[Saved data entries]
(** The router only passes on requests that validate. *)
Definition op_valid (o : qa_op) : bool :=
  match o with Ask _ _ i => valid_question i | _ => true end.

Definition run_op (o : qa_op) (w : qa_world) : qa_world :=
  match o with
  | Ask qid author i => (transaction (create_question qid author i) w).2
  | Reply aid qid author text => (transaction (create_answer aid qid author text) w).2
  | AcceptAnswer qid aid asker => (transaction (accept_answer qid aid asker) w).2
  | CloseQuestion qid asker acc => (transaction (close_question qid asker acc) w).2
  | ExpireDue limit => (transaction (expire_due_questions limit) w).2
  end.

(** Time passes, and other components move points under their own references. *)
Inductive qa_step : qa_world → qa_world → Prop :=
  | step_op o w : op_valid o = true → qa_step w (run_op o w)
  | step_time t w : qa_step w (World (questions w) (answers w) (points w) t (events w))
  | step_points p' w :
      (∀ u rt ri, (rt = "qa_question" ∨ rt = "qa_refund" ∨ rt = "qa_accept")%string →
         posted p' u rt ri = posted (points w) u rt ri) →
      (∀ u, 0 ≤ balance p' u)%Z →
      qa_step w (set_points p' w).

ASSIGNMENT
Print only the lines running from the one with "(∀ u rt ri, (rt" to the final line of the data above, each exactly as it appears.

WRITTEN SOLUTION
      (∀ u rt ri, (rt = "qa_question" ∨ rt = "qa_refund" ∨ rt = "qa_accept")%string →
         posted p' u rt ri = posted (points w) u rt ri) →
      (∀ u, 0 ≤ balance p' u)%Z →
      qa_step w (set_points p' w).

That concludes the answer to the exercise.